**Given records:**
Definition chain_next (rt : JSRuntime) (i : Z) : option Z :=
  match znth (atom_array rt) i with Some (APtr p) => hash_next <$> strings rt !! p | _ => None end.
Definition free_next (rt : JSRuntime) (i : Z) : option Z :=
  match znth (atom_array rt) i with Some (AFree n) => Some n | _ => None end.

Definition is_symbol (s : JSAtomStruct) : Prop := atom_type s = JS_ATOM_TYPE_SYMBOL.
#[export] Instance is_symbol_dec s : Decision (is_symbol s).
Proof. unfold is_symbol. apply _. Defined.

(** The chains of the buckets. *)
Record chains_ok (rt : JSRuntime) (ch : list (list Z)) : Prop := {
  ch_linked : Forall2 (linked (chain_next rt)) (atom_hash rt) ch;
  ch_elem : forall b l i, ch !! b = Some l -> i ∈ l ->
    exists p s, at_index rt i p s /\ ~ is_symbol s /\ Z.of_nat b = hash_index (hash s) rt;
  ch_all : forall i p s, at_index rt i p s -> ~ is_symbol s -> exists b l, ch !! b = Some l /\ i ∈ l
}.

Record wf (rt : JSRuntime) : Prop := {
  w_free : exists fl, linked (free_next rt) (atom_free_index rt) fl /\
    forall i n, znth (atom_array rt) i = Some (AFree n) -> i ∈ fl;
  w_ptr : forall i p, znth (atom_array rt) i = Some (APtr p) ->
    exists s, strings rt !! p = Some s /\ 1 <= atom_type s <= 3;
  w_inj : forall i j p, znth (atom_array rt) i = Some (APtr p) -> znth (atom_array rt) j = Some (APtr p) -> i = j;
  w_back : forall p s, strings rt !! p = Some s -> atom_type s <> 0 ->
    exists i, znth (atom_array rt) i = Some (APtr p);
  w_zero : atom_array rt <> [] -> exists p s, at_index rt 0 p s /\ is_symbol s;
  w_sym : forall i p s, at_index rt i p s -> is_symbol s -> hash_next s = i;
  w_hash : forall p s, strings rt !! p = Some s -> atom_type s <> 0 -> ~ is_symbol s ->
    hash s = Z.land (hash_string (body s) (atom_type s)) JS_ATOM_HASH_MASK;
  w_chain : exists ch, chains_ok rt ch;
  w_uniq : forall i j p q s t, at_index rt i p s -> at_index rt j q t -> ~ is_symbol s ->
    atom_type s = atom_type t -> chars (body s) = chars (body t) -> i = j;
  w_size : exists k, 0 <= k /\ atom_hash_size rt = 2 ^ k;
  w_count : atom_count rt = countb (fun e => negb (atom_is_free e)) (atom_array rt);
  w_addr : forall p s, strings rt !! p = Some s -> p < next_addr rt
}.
---
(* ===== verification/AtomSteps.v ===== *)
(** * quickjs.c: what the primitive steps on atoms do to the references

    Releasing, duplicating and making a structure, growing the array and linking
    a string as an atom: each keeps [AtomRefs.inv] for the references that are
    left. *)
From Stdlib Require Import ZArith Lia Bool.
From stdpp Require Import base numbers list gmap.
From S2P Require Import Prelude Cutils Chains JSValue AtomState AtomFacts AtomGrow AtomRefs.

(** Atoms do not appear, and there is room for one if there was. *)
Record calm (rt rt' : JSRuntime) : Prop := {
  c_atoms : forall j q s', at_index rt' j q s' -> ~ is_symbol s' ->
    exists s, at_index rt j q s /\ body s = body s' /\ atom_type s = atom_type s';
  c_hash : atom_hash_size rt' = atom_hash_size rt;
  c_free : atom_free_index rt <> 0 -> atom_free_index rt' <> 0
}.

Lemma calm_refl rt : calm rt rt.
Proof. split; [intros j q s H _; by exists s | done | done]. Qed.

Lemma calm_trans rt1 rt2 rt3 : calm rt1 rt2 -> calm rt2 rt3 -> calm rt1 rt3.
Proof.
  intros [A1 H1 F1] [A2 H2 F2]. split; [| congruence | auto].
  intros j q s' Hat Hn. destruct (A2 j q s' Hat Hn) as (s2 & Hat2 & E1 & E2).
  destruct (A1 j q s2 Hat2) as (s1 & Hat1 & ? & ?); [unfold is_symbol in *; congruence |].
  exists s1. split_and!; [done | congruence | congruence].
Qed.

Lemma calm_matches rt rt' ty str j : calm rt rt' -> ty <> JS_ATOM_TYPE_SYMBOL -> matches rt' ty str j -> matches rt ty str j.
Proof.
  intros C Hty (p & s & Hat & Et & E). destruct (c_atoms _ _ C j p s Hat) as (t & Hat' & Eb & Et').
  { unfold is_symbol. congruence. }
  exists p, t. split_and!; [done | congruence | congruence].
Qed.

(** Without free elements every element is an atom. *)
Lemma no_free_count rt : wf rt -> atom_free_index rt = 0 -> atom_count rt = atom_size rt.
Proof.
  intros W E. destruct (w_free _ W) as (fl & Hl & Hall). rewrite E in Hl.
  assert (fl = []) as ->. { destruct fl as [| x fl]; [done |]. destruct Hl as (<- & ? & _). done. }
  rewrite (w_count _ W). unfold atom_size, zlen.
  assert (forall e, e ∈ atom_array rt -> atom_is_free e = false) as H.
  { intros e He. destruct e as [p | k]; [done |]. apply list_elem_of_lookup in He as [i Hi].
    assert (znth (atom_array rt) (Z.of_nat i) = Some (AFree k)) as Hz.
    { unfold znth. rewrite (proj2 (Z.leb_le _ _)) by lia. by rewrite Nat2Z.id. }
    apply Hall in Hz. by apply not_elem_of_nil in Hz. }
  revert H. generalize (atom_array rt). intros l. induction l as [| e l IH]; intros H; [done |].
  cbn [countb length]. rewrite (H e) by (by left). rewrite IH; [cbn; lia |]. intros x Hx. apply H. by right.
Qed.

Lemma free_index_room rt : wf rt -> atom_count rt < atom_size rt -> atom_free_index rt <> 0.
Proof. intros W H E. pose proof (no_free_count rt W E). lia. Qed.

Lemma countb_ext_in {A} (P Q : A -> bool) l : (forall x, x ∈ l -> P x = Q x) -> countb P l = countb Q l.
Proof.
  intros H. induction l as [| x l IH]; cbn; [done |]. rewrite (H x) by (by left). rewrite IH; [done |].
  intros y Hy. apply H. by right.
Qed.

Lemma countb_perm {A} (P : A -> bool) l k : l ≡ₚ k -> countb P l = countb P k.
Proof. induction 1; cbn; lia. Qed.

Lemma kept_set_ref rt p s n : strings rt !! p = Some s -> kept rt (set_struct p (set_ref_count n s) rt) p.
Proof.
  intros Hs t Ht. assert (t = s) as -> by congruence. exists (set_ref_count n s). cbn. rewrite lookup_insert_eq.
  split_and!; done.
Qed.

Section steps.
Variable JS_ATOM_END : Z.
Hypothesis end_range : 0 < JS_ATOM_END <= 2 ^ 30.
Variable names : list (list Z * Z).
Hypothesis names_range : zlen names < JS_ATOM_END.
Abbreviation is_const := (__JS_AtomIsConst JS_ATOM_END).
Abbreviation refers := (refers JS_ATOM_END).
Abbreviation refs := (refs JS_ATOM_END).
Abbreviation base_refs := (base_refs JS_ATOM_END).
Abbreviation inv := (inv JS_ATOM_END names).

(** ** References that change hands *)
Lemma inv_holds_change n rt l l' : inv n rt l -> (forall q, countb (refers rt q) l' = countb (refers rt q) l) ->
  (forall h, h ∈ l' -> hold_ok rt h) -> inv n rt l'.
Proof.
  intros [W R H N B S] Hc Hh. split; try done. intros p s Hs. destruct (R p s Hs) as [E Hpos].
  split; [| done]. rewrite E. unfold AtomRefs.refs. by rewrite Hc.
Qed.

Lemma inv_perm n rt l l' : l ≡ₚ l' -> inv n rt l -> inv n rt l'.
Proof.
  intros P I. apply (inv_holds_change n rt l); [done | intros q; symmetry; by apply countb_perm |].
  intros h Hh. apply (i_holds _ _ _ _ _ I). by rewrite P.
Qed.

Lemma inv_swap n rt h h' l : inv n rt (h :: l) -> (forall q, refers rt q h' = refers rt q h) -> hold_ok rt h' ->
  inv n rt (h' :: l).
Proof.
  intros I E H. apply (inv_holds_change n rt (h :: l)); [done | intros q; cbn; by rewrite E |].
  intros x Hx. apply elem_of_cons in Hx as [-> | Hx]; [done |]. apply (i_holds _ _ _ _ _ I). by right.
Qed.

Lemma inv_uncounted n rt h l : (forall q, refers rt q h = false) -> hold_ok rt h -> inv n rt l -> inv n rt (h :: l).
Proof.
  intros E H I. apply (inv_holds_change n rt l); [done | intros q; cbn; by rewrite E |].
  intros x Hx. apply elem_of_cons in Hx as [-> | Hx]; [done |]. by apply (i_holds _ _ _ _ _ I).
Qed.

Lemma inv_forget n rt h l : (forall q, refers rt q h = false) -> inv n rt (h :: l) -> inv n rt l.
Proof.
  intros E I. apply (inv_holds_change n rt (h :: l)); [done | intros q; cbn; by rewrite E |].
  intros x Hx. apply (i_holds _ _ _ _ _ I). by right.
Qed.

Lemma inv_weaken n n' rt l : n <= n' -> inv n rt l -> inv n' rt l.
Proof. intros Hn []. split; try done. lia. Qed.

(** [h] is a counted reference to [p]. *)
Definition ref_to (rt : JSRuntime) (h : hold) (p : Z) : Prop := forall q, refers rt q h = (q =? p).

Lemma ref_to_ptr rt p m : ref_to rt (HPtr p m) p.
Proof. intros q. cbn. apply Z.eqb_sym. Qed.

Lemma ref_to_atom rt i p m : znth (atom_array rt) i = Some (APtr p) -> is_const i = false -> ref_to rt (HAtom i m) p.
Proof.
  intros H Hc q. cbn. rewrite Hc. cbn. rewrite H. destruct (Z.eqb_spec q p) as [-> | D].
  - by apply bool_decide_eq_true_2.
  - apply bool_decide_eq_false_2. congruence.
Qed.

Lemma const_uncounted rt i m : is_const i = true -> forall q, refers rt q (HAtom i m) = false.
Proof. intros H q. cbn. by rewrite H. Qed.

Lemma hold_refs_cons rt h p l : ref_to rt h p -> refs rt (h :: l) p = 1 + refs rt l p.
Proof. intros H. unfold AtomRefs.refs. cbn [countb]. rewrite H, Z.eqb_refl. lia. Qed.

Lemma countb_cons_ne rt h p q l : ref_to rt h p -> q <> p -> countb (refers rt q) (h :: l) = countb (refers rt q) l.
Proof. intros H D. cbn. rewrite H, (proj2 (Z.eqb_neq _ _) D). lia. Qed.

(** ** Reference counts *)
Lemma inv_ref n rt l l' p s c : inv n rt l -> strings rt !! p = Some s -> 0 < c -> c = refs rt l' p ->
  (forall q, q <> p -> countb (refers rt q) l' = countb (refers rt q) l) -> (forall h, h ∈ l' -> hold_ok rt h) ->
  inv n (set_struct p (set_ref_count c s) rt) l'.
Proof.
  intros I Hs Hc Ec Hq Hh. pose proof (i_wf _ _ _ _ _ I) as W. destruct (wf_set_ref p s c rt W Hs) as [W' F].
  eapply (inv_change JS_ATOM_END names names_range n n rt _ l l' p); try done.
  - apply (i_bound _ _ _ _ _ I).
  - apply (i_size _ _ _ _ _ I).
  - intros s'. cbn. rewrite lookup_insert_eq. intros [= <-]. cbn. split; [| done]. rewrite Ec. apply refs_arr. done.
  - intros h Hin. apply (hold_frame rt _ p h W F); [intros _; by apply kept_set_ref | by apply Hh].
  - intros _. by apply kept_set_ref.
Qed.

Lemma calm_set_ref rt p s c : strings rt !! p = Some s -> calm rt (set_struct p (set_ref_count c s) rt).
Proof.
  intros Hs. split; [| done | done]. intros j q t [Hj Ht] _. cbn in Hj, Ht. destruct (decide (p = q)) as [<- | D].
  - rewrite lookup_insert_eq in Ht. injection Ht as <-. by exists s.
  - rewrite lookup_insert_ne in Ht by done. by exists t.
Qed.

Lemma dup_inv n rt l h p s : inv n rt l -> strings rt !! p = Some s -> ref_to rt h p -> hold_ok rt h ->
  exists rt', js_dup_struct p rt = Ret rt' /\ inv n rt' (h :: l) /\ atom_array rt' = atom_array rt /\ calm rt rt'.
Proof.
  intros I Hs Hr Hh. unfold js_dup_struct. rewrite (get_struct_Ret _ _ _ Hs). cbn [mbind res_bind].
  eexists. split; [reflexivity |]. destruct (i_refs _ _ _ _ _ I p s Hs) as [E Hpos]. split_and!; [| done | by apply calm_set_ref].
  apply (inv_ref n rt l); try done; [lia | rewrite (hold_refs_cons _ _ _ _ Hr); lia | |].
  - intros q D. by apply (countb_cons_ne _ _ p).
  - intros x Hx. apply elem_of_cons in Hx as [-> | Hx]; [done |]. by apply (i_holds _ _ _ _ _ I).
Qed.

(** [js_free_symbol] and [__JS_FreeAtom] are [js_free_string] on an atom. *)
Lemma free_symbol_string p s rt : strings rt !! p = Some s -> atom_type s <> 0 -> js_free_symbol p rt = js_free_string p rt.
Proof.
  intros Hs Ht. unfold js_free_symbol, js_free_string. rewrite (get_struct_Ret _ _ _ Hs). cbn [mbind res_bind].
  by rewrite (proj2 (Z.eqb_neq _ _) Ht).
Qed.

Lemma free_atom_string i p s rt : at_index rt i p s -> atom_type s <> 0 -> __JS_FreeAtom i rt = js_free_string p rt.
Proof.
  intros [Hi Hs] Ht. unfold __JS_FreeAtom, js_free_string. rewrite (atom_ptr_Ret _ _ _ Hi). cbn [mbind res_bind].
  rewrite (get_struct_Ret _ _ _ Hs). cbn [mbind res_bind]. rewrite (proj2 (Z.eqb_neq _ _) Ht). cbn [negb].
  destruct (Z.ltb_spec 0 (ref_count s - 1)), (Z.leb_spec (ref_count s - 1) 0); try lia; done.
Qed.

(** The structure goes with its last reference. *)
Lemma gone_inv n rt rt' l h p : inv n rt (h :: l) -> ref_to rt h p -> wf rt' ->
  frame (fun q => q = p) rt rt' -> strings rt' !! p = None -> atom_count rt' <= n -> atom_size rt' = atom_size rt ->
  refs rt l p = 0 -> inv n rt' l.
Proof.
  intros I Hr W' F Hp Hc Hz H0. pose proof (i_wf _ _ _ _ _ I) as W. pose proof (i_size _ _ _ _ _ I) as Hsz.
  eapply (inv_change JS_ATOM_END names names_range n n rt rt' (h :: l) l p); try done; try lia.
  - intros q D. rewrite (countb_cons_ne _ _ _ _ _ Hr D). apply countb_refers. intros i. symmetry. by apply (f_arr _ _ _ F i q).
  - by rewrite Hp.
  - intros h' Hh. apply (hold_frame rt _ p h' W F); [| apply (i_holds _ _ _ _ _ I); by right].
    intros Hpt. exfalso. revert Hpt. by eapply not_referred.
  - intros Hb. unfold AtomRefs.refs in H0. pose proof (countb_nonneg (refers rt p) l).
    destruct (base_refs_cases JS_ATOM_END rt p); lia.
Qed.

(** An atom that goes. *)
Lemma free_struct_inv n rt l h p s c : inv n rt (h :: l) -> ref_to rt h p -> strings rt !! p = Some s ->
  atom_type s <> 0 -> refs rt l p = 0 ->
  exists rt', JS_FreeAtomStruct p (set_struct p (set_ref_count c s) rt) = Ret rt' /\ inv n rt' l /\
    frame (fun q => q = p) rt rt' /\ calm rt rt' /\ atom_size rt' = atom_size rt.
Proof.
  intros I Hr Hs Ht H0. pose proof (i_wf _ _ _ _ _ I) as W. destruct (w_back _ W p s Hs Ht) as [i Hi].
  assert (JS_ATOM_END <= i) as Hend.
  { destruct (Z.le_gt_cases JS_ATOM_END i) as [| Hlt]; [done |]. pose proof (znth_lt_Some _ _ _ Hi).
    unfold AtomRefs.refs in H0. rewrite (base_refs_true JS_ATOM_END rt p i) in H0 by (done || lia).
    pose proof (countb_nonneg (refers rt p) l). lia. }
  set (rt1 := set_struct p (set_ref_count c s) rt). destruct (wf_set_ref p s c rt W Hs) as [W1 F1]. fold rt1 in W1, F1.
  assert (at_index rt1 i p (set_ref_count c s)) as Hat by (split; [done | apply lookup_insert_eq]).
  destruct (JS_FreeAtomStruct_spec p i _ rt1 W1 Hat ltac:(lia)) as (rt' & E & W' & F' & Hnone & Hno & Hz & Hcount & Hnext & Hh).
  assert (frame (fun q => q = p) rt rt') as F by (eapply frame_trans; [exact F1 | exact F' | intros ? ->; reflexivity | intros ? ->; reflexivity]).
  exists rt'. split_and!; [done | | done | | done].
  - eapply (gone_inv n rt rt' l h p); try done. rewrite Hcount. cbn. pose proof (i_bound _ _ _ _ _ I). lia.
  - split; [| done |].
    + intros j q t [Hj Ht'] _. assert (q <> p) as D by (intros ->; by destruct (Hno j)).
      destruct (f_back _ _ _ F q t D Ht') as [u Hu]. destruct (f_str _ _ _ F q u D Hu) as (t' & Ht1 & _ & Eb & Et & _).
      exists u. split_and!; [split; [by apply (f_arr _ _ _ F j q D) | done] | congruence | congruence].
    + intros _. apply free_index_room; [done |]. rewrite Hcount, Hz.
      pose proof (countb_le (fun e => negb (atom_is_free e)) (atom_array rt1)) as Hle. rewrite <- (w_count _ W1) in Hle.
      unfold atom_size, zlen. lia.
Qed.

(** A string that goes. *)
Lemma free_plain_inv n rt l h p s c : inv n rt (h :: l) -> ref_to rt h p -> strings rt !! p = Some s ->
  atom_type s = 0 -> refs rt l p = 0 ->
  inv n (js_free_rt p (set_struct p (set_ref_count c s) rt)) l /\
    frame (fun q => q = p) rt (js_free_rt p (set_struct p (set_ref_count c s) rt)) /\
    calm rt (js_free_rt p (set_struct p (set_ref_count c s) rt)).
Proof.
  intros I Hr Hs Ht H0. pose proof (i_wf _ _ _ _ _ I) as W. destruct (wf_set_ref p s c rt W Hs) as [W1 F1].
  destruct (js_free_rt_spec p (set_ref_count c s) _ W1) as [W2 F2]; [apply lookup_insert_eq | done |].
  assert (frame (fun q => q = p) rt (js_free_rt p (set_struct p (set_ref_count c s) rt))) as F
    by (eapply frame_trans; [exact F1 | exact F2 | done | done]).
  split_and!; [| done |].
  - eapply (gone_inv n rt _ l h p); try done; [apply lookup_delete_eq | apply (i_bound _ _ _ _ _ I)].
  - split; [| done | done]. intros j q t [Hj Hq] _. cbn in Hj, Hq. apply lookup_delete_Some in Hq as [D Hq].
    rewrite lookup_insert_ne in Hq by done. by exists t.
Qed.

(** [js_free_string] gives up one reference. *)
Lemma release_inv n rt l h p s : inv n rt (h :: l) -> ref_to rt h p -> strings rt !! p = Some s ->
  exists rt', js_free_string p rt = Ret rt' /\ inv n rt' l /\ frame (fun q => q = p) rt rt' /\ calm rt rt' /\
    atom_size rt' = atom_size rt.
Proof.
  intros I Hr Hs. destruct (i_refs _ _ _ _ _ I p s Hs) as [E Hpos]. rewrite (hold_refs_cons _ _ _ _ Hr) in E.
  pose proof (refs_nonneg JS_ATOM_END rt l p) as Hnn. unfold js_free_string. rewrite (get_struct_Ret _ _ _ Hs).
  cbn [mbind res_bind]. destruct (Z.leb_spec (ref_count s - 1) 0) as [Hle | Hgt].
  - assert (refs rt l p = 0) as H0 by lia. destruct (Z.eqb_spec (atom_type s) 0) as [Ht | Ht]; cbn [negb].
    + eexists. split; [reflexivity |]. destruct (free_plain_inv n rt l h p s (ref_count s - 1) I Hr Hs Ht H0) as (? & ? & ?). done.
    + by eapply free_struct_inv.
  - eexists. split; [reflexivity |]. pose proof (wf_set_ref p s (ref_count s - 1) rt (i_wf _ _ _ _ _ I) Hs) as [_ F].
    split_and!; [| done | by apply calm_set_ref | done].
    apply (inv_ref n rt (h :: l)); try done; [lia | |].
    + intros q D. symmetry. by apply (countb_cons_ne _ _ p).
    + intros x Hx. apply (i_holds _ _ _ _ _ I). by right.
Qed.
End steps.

**What you are asked to do:** Retype, exactly and in full, the lines above from the one containing "rewrite (w_count _" through the one containing "Proof. induction 1; cbn; lia. Qed.".

**Your solution:**
  rewrite (w_count _ W). unfold atom_size, zlen.
  assert (forall e, e ∈ atom_array rt -> atom_is_free e = false) as H.
  { intros e He. destruct e as [p | k]; [done |]. apply list_elem_of_lookup in He as [i Hi].
    assert (znth (atom_array rt) (Z.of_nat i) = Some (AFree k)) as Hz.
    { unfold znth. rewrite (proj2 (Z.leb_le _ _)) by lia. by rewrite Nat2Z.id. }
    apply Hall in Hz. by apply not_elem_of_nil in Hz. }
  revert H. generalize (atom_array rt). intros l. induction l as [| e l IH]; intros H; [done |].
  cbn [countb length]. rewrite (H e) by (by left). rewrite IH; [cbn; lia |]. intros x Hx. apply H. by right.
Qed.

Lemma free_index_room rt : wf rt -> atom_count rt < atom_size rt -> atom_free_index rt <> 0.
Proof. intros W H E. pose proof (no_free_count rt W E). lia. Qed.

Lemma countb_ext_in {A} (P Q : A -> bool) l : (forall x, x ∈ l -> P x = Q x) -> countb P l = countb Q l.
Proof.
  intros H. induction l as [| x l IH]; cbn; [done |]. rewrite (H x) by (by left). rewrite IH; [done |].
  intros y Hy. apply H. by right.
Qed.

Lemma countb_perm {A} (P : A -> bool) l k : l ≡ₚ k -> countb P l = countb P k.
Proof. induction 1; cbn; lia. Qed.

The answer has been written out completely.